Trump has had Venezuela in his crosshairs for a while, and late Friday night he conducted a huge military operation that resulted in the capture of Venezuela’s president, Nicholás Maduro, and his wife.
Most people agree that Maduro is a bad person and should not be in charge of anything. A simple look at his Wikipedia page is pretty condemning. However, did the US have proper justification to get involved with this? Why did we send our own troops on the ground and in the field of danger to unseat him?
Let’s start at the beginning, with the misinformation around fentanyl. All of the intelligence we have claims that fentanyl primarily comes from cartels in Mexico using ingredients supplied by China and India. If Trump wanted to go through the proper legal route of asking Congress to declare war on the cartels in Mexico, I wouldn’t bat an eye. Please, yes, get it off our streets.

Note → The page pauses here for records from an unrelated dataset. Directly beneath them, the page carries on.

Definition isInCooldown (key : string) (cooldown : Duration) (now : Time) (e : Evaluator) : bool :=
  if cooldown =? 0 then false
  else match cooldowns e !! key with
       | None => false
       | Some lastTriggered => time_Before now (time_Add lastTriggered cooldown)
       end.

Definition recordCooldown (key : string) (now : Time) (e : Evaluator) : Evaluator :=
  {| cooldowns := <[key := now]> (cooldowns e) |}.

Definition cooldownKey (id : CapsuleID) (ruleName : string) : string := id +:+ ":" +:+ ruleName.

Fixpoint Evaluate (now : Time) (id : CapsuleID) (rules : list Rule) (metrics : MetricsProvider)
  : ST Evaluator (option EvalResult) := fun e =>
  match rules with
  | [] => (None, e)
  | rule :: rest =>
      let key := cooldownKey id (Name rule) in
      if isInCooldown key (Cooldown rule) now e then Evaluate now id rest metrics e
      else if evaluateRule rule metrics then
        (Some {| RuleName := Name rule; er_Action := Action rule; Matched := true |}, recordCooldown key now e)
      else Evaluate now id rest metrics e
  end.

Definition ResetCooldown (id : CapsuleID) (ruleName : string) (e : Evaluator) : Evaluator :=
  {| cooldowns := delete (cooldownKey id ruleName) (cooldowns e) |}.

Definition ResetAllCooldowns (id : CapsuleID) (e : Evaluator) : Evaluator :=
  {| cooldowns := filter (fun kv => String.prefix (id +:+ ":") kv.1 = false) (cooldowns e) |}.

(** ** Monitoring: [registry.go] and [monitor.go] *)

(** The in-memory registry; a registered provider may itself be nil. *)
Definition Registry : Type := gmap CapsuleID (option MetricsProvider).

Definition Registry_Register (id : CapsuleID) (p : option MetricsProvider) (r : Registry) : Registry := <[id := p]> r.
Definition Registry_Unregister (id : CapsuleID) (r : Registry) : Registry := delete id r.
Definition Registry_Get (id : CapsuleID) (r : Registry) : option MetricsProvider := default None (r !! id).
Definition Registry_Count (r : Registry) : nat := size r.

Record CapsuleMetrics := { cm_CapsuleID : CapsuleID; cm_Rules : list Rule; cm_Metrics : option MetricsProvider }.

Record ScaleEvent := { se_CapsuleID : CapsuleID; se_RuleName : string; se_Action : ScalingAction; se_Timestamp : Time }.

Instead, we have decided with no public evidence that the cartels transporting fentanyl are now Venezuelan and we have begun dropping bombs on tiny fishing boats that would have had to stop between 6-20 times in unsafe areas to refuel before they could even reach the US, if they were even actually transporting drugs.
“Trust the government because they likely have evidence we haven’t seen of this large-scale drug trafficking”. Absolutely not. Our government has not been shown to have a track record worth trusting. I’d need to see proof of something this big before giving any support. Did we learn nothing from the weapons of mass destruction (aka the lack thereof) in Iraq?
Also about the boat strikes, they are extremely illegal under international law and considered to be a war crime because it’s considered an extrajudicial killing, which means that there was no due process of law. We didn’t search the boat for drugs and then arrest the offenders and give them a lawyer and a courtroom. We just destroyed their boat and killed most of the people aboard without any of that.
This could be overlooked if we were in a war with Venezuela because wartime rules are different, but it’s Congress who declares war, NOT the Executive Branch, which includes the president and Secretary of War. As of now, Congress has not declared war against Venezuela. Which also makes everything the Trump administration has done in Venezuela extremely illegal.
A few weeks ago, Trump signed an executive order declaring fentanyl as a weapon of mass destruction. I was initially extremely supportive of this and thought that this would be his way of getting more funding to local police departments to deal with the opioid epidemic, but then I looked at the wording of the executive order and realized that it was just authorizing the Department of War to use more force against foreign countries accused of trafficking fentanyl.
If our government considered fentanyl to be a weapon of mass destruction, and we positioned the public to believe that Venezuela is in possession of these weapons of mass destruction and used that as justification to invade, then we would be recreating the Iraq War only twenty years later.
But this, again, is out of the Executive branch’s jurisdiction and is something that should have been passed by Congress. No president is supposed to have this much power. A lot of the Executive Orders passed during this term actually overreach the power that presidents should have, but our Congress has, for the most part, looked away.
My main point with Venezuela is that if this was really about drugs, we would have done something to Colombia or Mexico. If this was really about replacing an oppressive dictator, we would have done something in North Korea by now. So what is it really about?
Last month, the US began seizing Venezuelan oil tankers, claiming they were full of “stolen oil” and were being used to fund the “narcoterrorist Maduro regime”. We invaded the tankers and took control of them, rerouting them to the gulf coast and sending the oil to our own refineries to use. I won’t comment on the “stolen” part of the accusation because it doesn’t make any sense, but our government bragging about committing piracy is not a great look.
In case you didn’t know, Venezuela is home of the world’s largest supply of proven oil reserves. They have over six times the oil reserves that we do and 100% of their oil is owned by their government. In addition, their military was not very good and their people were deeply unhappy with the Maduro regime. All of this makes them an extremely easy target for a country who wishes to exploit their resources and place their own person in charge.
Thankfully, the Venezuelan people are currently celebrating being freed from Maduro. Time will tell if this is truly cause to celebrate, or if this will be a repeat of the vacuum left in Iraq after we toppled Saddam Hussein, which left the Iraqi citizens in an even worse position than before.
I, for one, would like to see our government put as much effort into helping our own people as they do liberating foreign ones. We do not need to spend our money and energy on starting new wars when the majority of our people can’t afford to go to the doctor anymore. Surely there is a healthy balance somewhere of helping both citizens and foreigners that our government can find.
Taryn Ogletree is a local small business owner and author with previous experience of several years in finance.